TASK BRIEF = Search the entries for the string "replay" and give the number of lines that hold it, nothing more.
INFORMATION GIVEN below:
(* ===== verification/Runs.v ===== *)
(** A run's life: what one step does to it, how it ends, and how its container
    goes ([Supervisor._spec_for], [_transition], [_finish], [_fail],
    [_begin_teardown], [_capture_failure], [_startup_timed_out],
    [_record_result] and their helpers in
    [app/control/orchestrator/supervisor.py]; the dataset check,
    [app/datasets/pinning.py]).

    Logs are saved to the run's row and to a file ([Logs]); the disk is the
    environment's. *)
From S2P Require Import Prelude Float Values Documents Space Validation Failures Logs Model States Packing Timing.
From S2P Require Import World Samples Occupancy Fleet Exclusive Finish Placement.
#[local] Open Scope string_scope.
#[local] Open Scope list_scope.
#[local] Open Scope Z_scope.

Definition MAX_ATTEMPTS_PER_CANDIDATE : Z := 3.
Definition CRASHED : string := "container crashed; see log".
Definition PLACEMENT_CHECK_AFTER_SECONDS : Z := 30.
Definition second : Z := 1000000.
Definition blank (s : string) : bool := String.eqb (strip s) "".

(** Runs against an endpoint someone else launched. *)
Definition not_ours (r : run) : bool := (r_kind r == BaselineRun) || (r_kind r == External).

(** [LaunchDeferred.waiting_for]. *)
Definition waiting_code (n : nat) : WaitingFor :=
  match n with O => Cards | S O => NodePort | _ => Image end.

(** The summary and the frames are the interpreter's own formatting. *)
Definition _crash_detail `{Env} (e : exn) : string := "supervisor crashed: " +:+ traceback_text e.

Definition _bench_failure_class (o : EvalOutcome) : string :=
  if o_passed_raw o == Some false then "benchmark_not_passed" else "benchmark".

Definition _UNREACHABLE_MARKERS : list string :=
  ["connecterror"; "connecttimeout"; "connection refused"; "connect call failed"; "readtimeout";
   "all connection attempts failed"].
Definition _looks_unreachable (error : string) : bool :=
  existsb (fun marker => contains marker (lower error)) _UNREACHABLE_MARKERS.

(** ** The dataset a result was measured on *)
Definition METRIC_BUILD_ID : string := "replay.dataset_id".
Definition METRIC_SHA : string := "replay.dataset_sha256".

(** [str(metrics.get(key) or "")]. *)
Definition metric_text (metrics : gmap string scalar) (key : string) : string :=
  match metrics !! key with
  | Some v => if truthy v then str_of v else ""
  | None => ""
  end.

Definition dataset_of (metrics : gmap string scalar) : option (string * string) :=
  let build_id := metric_text metrics METRIC_BUILD_ID in
  let sha := metric_text metrics METRIC_SHA in
  if String.eqb build_id "" && String.eqb sha "" then None else Some (build_id, sha).

(** Compared on the shorter of the two. *)
Definition same_dataset (pinned reported : string) : bool :=
  if String.eqb pinned "" || String.eqb reported "" then false
  else
    let n := Nat.min (String.length pinned) (String.length reported) in
    String.eqb (clip n pinned) (clip n reported).

Definition mismatch (c : campaign) (metrics : gmap string scalar) : option (string * string) :=
  if negb (uses_pinning c) || negb (is_pinned c) then None
  else
    match dataset_of metrics with
    | None => None
    | Some (build_id, sha) =>
        if same_dataset (c_dataset_sha256 c) sha then None
        else if String.eqb sha "" && String.eqb build_id (c_dataset_build_id c) then None
        else Some (build_id, sha)
    end.

(** [os.path.join], for a name that is no absolute path. *)
Definition path_join (dir name : string) : string :=
  if String.eqb dir "" || ends_with (chars "/") (chars dir) then dir +:+ name else dir +:+ "/" +:+ name.

Section runs.
Context `{Env}.

(** ** What a launch is asked with *)
Definition node_container (rid : Z) (n : run_node) : string :=
  or_string (n_container_name n) (if n_rank n =? 0 then container_name rid else worker_name rid (n_rank n)).

Definition node_assignment (db : database) (rid : Z) (n : run_node) : option assignment :=
  match n_machine_id n with
  | None | Some 0 => None
  | Some mid =>
      (fun m => NodeAssignment (m_id m) (m_host m) (n_gpu_indices n) (n_rank n) (node_container rid n))
      <$> d_machines db !! mid
  end.

Definition run_machine (db : database) (r : run) : option machine :=
  r_machine_id r ≫= fun mid => d_machines db !! mid.

Definition _node_assignments (db : database) (r : run) : list assignment :=
  match omap (node_assignment db (r_id r)) (nodes_of db (r_id r)) with
  | [] =>
      match run_machine db r with
      | Some m => [NodeAssignment (m_id m) (m_host m) (r_gpu_indices r) 0
                     (or_string (r_container_name r) (container_name (r_id r)))]
      | None => []
      end
  | assignments => assignments
  end.

Definition _spec_for (rid : Z) : W spec :=
  r <- get_run rid ;;
  c <- get_campaign (r_campaign_id r) ;;
  db <- db_ ;;
  match run_machine db r with
  | None => raise AssertionError
  | Some m =>
      cd <- get_candidate (r_candidate_id r) ;;
      let nodes := _node_assignments db r in
      ret (LaunchSpec rid
             (match nodes with a :: _ => a_machine a | [] => m_id m end)
             (cd_config cd)
             (match nodes with a :: _ => a_gpu_indices a | [] => r_gpu_indices r end)
             (or_z (r_service_port r) (c_service_port c)) nodes (r_dist_port r)
             (negb (r_dist_port r =? 0) && (1 <? Z.of_nat (length nodes))))
  end.

Definition attach (rid : Z) (sp : spec) : W (option handle) := call [] (fun n => drv_attach n sp).

(** ** The state machine *)
Definition record_sample (rid : Z) (f : database -> run -> Z -> option (measure * float)) : W unit :=
  r <- get_run rid ;;
  moment <- now ;;
  db <- db_ ;;
  match f db r moment with
  | Some (m, minutes) => put_campaign (r_campaign_id r) (_push m minutes)
  | None => ret tt
  end.

Definition _transition (rid : Z) (target : RunStatus) : W unit :=
  r <- get_run rid ;;
  if negb (can_transition (r_status r) target)
  then raise (RuntimeError ("illegal transition " +:+ run_status_name (r_status r) +:+ " -> "
                            +:+ run_status_name target +:+ " (run " +:+ pretty rid +:+ ")"))
  else
    add_event "run_transition" (Some (r_campaign_id r)) (Some rid) (Some target) "" ;;;
    put_run rid (fun r => r <| r_status := target |>) ;;;
    match target with
    | Benching | Serving => record_sample rid ready_sample
    | Succeeded => record_sample rid (fun db r moment => finished_sample db r (stage_of_run db r) moment)
    | _ => ret tt
    end.

(** ** Waiting for the cluster *)
Definition _note_placement (rid : Z) (waiting : string) (waiting_for : option WaitingFor) : W unit :=
  r <- get_run rid ;;
  if negb (String.eqb waiting "") then
    (if (r_waiting_since r == None) || negb (r_waiting_for r == waiting_for) then
       (if r_waiting_since r == None then
          moment <- now ;; put_run rid (fun r => r <| r_waiting_since := Some moment |>)
        else ret tt) ;;;
       event_ "run_waiting_for_cluster" (Some (r_campaign_id r)) (Some rid)
     else ret tt) ;;;
    put_run rid (fun r => r <| r_waiting_for := waiting_for |> <| r_waiting_reason := clip 2000 waiting |>)
  else
    match r_waiting_since r with
    | None => ret tt
    | Some _ =>
        moment <- now ;;
        put_run rid (fun r => r <| r_waiting_since := None |> <| r_waiting_for := None |>
                                <| r_waiting_reason := "" |> <| r_started_at := Some moment |>) ;;;
        event_ "run_placed" (Some (r_campaign_id r)) (Some rid)
    end.

Definition _reclaim_orphan_port (rid : Z) (holder_run : option Z) (service : string) : W unit :=
  db <- db_ ;;
  match holder_run ≫= fun h => d_runs db !! h with
  | None => ret tt
  | Some holder =>
      if r_id holder =? rid then ret tt
      else if live_run holder || r_teardown_pending holder then ret tt
      else
        released <- logged (call [ActReleaseOrphan service (r_id holder)]
                              (fun n => drv_release_orphan_port n service (r_id holder))) false ;;
        r <- get_run rid ;;
        if released : bool
        then event_ "orphan_port_released" (Some (r_campaign_id r)) (Some rid)
        else ret tt
  end.

(** ** Giving machines back *)
Definition _release_machine_if_idle (mid : Z) : W unit :=
  db <- db_ ;;
  match d_machines db !! mid with
  | None => ret tt
  | Some m =>
      if negb (m_state m == Reserved) then ret tt
      else match holding_runs db mid with
           | _ :: _ => ret tt
           | [] => if machine_has_live_session db mid then ret tt
                   else put_machine mid (fun m => m <| m_state := Available |>)
           end
  end.

Definition _release_run_machines (rid : Z) : W unit :=
  r <- get_run rid ;;
  db <- db_ ;;
  match omap (fun n => n_machine_id n ≫= fun mid => d_machines db !! mid) (nodes_of db rid) with
  | [] => match run_machine db r with
          | Some m => _release_machine_if_idle (m_id m)
          | None => ret tt
          end
  | machines => for_each machines (fun m => _release_machine_if_idle (m_id m))
  end.

(** ** Ending a run *)
Definition LOG_TAIL_CHARS : Z := 64000.

Definition run_log_file (rid : Z) : string := path_join run_log_dir ("run-" +:+ pretty rid +:+ ".log").

(** Into the row first, then into the file: an empty read keeps what was saved
    before. *)
Definition _save_run_log (rid : Z) (log_text : string) : W unit :=
  if blank log_text then ret tt
  else
    r <- get_run rid ;;
    let log_path := run_log_file rid in
    file <- call [] (fun n => inr (disk_read n (or_string (r_log_path r) log_path))) ;;
    let kept := clip_log (with_head (chars (or_string file (r_log_tail r)))
                            (collapse_progress (chars log_text))) log_file_max_bytes in
    put_run rid (fun r => r <| r_log_tail := of_chars (tail_by_section kept LOG_TAIL_CHARS) |>) ;;;
    written <- logged (call [ActWriteLog log_path] (fun n => disk_write n log_path (of_chars kept)) ;;;
                       ret true) false ;;
    if written : bool then put_run rid (fun r => r <| r_log_path := log_path |>) else ret tt.

Definition _read_engine_log (rid : Z) : W string :=
  sp <- _spec_for rid ;;
  h <- attach rid sp ;;
  match h with None => ret "" | Some h => call [] (fun n => drv_logs n h) end.

Definition _capture_engine_log (rid : Z) : W unit :=
  r <- get_run rid ;;
  w <- gets w_final_logs ;;
  if not_ours r || bool_decide (rid ∈ w) then ret tt
  else
    modify (fun w => w <| w_final_logs ::= fun s => {[ rid ]} ∪ s |>) ;;;
    logged (log_text <- _read_engine_log rid ;; _save_run_log rid log_text) tt.

(** Stop the container; [true] when it is already gone, with what can outlive
    it. *)
Definition stop_container (rid : Z) (sp : spec) (h : option handle) : W bool :=
  match h with
  | None => call [ActReleaseLeftovers rid] (fun n => drv_release_leftovers n sp)
  | Some h =>
      call [ActStop rid] (fun n => drv_request_stop n h) ;;;
      gone <- call [] (fun n => drv_is_gone n h) ;;
      if gone : bool then call [ActReleaseLeftovers rid] (fun n => drv_release_leftovers n sp)
      else ret false
  end.

Definition _begin_teardown (rid : Z) : W bool :=
  setup <- logged (sp <- _spec_for rid ;; h <- attach rid sp ;; ret (Some (sp, h))) None ;;
  gone <- match setup with
          | None => ret false
          | Some (sp, h) => logged (stop_container rid sp h) false
          end ;;
  if gone : bool then ret true
  else put_run rid (fun r => r <| r_teardown_pending := true |>) ;;; ret false.

Definition benchmarks_of (db : database) (launch : Z) : list run :=
  where_ (fun r => (r_launch_run_id r == Some launch) && live_run r) (rows_z (d_runs db)).

(** One benchmark of a launch that just ended ([_stop_benchmarks_of]); [end_]
    ends it. *)
Definition stop_benchmark (end_ : Z -> RunStatus -> string -> W unit) (rid : Z) (bench : run) : W unit :=
  (if String.eqb (r_llmbench_submission_id bench) "" then ret tt
   else logged (call [ActBenchCancel (r_llmbench_submission_id bench)]
                  (fun n => bench_cancel n (r_llmbench_submission_id bench))) tt) ;;;
  launch <- get_run rid ;;
  (if r_status launch == Failed then
     put_run (r_id bench)
       (fun b => b <| r_failure_class := or_string (r_failure_class launch) "engine_crashed" |>) ;;;
     end_ (r_id bench) Failed
       ("the engine under test stopped mid-benchmark (launch " +:+ pretty rid +:+ "): "
        +:+ clip 300 (or_string (r_error launch) (or_string (r_failure_class launch) "crashed")))
   else
     end_ (r_id bench) Killed
       ("the engine under test was released mid-benchmark (launch " +:+ pretty rid +:+ ")")) ;;;
  event_ "benchmark_stopped_with_launch" (Some (r_campaign_id bench)) (Some (r_id bench)).

(** [depth] bounds how far ending one run ends others: a benchmark of a launch
    is not itself a launch, so two levels are all there are; Python's own
    recursion limit stands behind it. *)
Fixpoint _finish (depth : nat) (rid : Z) (status : RunStatus) (error : string) : W unit :=
  match depth with
  | O => raise (OtherError "RecursionError")
  | S deeper =>
      r <- get_run rid ;;
      cleaned <- (if not_ours r then ret true
                  else _capture_engine_log rid ;;; _begin_teardown rid) ;;
      modify (fun w => w <| w_final_logs ::= fun s => s ∖ {[ rid ]} |>) ;;;
      refs <- gets w_health_refs ;;
      (match refs !! rid with
       | Some ref =>
           modify (fun w => w <| w_health_refs ::= delete rid |>) ;;;
           call [ActHealthCancel ref] (fun n => health_cancel n ref)
       | None => ret tt
       end) ;;;
      (if String.eqb error "" then ret tt else put_run rid (fun r => r <| r_error := error |>)) ;;;
      moment <- now ;;
      put_run rid (fun r => r <| r_finished_at := Some moment |>) ;;;
      _transition rid status ;;;
      (if cleaned : bool then _release_run_machines rid else ret tt) ;;;
      if r_kind r == PolicyLaunch then
        db <- db_ ;;
        for_each (benchmarks_of db rid) (stop_benchmark (_finish deeper) rid)
      else ret tt
  end.

Definition DEPTH : nat := 8.
Definition finish (rid : Z) (status : RunStatus) (error : string) : W unit :=
  _finish DEPTH rid status error.

(** The runs of a candidate that count as attempts. *)
Definition attempts (db : database) (cdid : Z) : Z :=
  Z.of_nat (length (where_ (fun r => (r_candidate_id r =? cdid)
                                     && negb (String.eqb (r_failure_class r) RELEASED))
                           (rows_z (d_runs db)))).

Definition _requeue_if_infrastructure (rid : Z) : W unit :=
  r <- get_run rid ;;
  if r_kind r == BaselineRun then ret tt
  else if (r_kind r == PolicyLaunch) || (r_kind r == External) then ret tt
  else if negb (is_infrastructure (r_failure_class r)) then ret tt
  else
    db <- db_ ;;
    if MAX_ATTEMPTS_PER_CANDIDATE <=? attempts db (r_candidate_id r)
    then event_ "candidate_given_up" (Some (r_campaign_id r)) (Some rid)
    else
      put_candidate (r_candidate_id r) (fun cd => cd <| cd_status := Valid |>) ;;;
      event_ "candidate_requeued" (Some (r_campaign_id r)) (Some rid).

Definition _fail (rid : Z) (failure_class error : string) : W unit :=
  put_run rid (fun r => r <| r_failure_class := failure_class |>) ;;;
  finish rid Failed error ;;;
  _requeue_if_infrastructure rid.
End runs.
End of INFORMATION GIVEN.
TASK RESULT = 2